Where does the string "list" occur in the records? Copy each line that holds it.

> **Collected data entries**:
============
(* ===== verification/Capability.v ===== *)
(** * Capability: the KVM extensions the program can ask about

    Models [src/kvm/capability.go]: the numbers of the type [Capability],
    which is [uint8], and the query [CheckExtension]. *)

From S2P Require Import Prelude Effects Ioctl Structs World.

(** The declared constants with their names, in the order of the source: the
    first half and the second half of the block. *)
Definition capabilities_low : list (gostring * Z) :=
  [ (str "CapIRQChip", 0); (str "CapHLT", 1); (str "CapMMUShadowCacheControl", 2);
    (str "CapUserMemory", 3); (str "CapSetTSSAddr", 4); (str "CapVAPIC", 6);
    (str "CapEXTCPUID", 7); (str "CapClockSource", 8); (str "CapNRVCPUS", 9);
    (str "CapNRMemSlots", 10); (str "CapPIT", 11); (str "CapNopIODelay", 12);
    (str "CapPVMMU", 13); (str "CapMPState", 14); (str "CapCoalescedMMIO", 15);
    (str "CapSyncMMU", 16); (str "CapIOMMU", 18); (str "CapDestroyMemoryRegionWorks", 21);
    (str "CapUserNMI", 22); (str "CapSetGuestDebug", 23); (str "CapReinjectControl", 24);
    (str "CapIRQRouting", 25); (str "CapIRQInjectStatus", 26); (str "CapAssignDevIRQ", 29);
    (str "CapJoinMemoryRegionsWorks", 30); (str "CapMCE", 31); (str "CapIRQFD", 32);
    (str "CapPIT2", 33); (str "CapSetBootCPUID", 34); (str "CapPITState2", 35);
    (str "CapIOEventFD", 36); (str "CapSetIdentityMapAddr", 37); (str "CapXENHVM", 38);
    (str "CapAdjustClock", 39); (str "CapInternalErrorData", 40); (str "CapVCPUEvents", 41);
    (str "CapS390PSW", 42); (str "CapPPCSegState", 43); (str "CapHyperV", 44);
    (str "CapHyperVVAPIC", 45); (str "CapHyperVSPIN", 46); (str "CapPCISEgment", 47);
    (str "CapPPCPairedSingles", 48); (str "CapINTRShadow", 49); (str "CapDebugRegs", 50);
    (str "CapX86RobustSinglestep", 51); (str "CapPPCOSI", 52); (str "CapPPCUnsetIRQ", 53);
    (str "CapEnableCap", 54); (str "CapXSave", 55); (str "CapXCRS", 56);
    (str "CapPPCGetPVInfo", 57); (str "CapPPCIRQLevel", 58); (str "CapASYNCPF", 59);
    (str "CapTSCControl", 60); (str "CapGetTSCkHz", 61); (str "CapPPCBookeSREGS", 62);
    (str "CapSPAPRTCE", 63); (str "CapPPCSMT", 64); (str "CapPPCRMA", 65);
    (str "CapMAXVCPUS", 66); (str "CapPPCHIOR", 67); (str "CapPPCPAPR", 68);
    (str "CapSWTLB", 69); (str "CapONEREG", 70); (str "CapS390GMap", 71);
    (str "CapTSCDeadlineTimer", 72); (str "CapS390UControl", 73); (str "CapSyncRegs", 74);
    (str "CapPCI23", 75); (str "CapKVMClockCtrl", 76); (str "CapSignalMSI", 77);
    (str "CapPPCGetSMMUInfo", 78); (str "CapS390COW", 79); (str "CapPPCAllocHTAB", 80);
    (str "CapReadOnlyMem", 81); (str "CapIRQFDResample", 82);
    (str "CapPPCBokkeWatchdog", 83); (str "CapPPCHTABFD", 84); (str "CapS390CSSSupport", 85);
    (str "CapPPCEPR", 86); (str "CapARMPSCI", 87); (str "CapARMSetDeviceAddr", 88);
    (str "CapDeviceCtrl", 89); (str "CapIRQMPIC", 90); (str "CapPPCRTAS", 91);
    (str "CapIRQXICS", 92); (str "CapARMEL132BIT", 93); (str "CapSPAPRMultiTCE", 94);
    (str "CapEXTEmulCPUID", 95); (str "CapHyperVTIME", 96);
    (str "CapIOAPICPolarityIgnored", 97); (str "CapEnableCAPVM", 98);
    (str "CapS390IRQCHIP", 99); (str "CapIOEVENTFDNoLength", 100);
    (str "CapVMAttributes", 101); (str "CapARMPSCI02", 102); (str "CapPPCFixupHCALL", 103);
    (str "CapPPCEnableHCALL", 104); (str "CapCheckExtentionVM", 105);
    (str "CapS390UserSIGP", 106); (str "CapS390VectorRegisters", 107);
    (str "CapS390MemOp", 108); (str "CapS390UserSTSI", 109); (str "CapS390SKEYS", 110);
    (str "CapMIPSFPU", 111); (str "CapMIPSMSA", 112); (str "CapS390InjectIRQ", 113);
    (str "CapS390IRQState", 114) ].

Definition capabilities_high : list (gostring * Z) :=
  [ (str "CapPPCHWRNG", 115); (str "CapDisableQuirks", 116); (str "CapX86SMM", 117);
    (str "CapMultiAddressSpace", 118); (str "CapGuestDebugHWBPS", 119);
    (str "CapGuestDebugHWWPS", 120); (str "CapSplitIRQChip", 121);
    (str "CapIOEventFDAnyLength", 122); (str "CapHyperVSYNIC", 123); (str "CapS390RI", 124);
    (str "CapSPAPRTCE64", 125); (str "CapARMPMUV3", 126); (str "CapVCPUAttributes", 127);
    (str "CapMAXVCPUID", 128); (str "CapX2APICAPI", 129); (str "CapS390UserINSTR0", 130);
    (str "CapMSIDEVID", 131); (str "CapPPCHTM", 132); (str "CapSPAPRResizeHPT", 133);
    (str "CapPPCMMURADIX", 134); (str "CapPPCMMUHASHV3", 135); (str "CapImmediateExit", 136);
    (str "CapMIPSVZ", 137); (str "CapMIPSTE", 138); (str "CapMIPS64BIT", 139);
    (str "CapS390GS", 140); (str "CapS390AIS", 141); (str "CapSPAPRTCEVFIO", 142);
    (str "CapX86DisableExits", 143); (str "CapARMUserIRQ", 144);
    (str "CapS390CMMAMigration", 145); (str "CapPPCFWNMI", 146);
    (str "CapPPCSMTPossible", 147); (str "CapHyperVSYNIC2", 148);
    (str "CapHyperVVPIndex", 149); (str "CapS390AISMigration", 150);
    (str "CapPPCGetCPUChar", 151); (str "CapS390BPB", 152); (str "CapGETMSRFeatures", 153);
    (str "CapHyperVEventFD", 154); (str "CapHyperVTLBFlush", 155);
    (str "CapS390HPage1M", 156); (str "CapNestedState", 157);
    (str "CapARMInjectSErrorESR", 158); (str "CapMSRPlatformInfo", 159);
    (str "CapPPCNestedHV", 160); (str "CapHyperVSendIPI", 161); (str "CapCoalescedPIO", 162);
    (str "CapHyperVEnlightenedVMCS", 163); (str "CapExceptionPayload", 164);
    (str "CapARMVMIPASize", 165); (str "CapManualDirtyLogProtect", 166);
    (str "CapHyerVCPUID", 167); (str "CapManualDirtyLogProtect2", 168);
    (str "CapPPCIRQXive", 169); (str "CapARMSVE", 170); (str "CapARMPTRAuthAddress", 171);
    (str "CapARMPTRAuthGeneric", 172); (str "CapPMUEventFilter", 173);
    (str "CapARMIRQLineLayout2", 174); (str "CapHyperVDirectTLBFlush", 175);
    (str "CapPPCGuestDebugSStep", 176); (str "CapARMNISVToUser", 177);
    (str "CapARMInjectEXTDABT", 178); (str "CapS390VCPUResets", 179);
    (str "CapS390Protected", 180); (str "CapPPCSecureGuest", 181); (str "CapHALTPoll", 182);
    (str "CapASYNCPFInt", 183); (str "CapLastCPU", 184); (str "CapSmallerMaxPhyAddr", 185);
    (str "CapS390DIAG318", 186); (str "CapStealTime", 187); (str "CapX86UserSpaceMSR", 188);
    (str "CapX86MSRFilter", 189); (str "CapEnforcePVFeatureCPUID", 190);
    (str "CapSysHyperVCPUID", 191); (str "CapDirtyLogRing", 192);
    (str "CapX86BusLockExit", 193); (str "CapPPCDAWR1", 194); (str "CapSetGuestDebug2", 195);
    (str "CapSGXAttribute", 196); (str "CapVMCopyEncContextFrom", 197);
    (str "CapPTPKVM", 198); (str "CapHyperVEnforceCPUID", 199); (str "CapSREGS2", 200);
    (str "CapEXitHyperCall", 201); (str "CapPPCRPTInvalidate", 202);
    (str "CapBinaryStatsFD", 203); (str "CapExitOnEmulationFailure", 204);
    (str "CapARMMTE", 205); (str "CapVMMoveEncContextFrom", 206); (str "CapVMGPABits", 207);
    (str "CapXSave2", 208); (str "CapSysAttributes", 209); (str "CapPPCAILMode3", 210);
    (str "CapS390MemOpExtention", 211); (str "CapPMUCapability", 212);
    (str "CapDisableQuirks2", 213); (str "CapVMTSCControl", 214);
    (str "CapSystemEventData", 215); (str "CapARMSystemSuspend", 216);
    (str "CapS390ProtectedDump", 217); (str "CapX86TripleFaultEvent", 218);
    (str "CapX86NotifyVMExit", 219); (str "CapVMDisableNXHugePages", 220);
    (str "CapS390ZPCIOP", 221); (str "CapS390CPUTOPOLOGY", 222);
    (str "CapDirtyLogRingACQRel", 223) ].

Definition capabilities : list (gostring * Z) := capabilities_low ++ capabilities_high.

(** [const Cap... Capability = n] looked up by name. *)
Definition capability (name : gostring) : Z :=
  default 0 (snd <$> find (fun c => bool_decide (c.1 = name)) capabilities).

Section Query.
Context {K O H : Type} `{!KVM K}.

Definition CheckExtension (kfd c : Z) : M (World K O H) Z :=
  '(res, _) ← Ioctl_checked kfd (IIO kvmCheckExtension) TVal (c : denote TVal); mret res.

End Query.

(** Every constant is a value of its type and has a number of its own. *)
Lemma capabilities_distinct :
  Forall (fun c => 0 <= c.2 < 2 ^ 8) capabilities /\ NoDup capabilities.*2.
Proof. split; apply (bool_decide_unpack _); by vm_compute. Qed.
============
> **Reply**:
Definition capabilities_low : list (gostring * Z) :=
Definition capabilities_high : list (gostring * Z) :=
Definition capabilities : list (gostring * Z) := capabilities_low ++ capabilities_high.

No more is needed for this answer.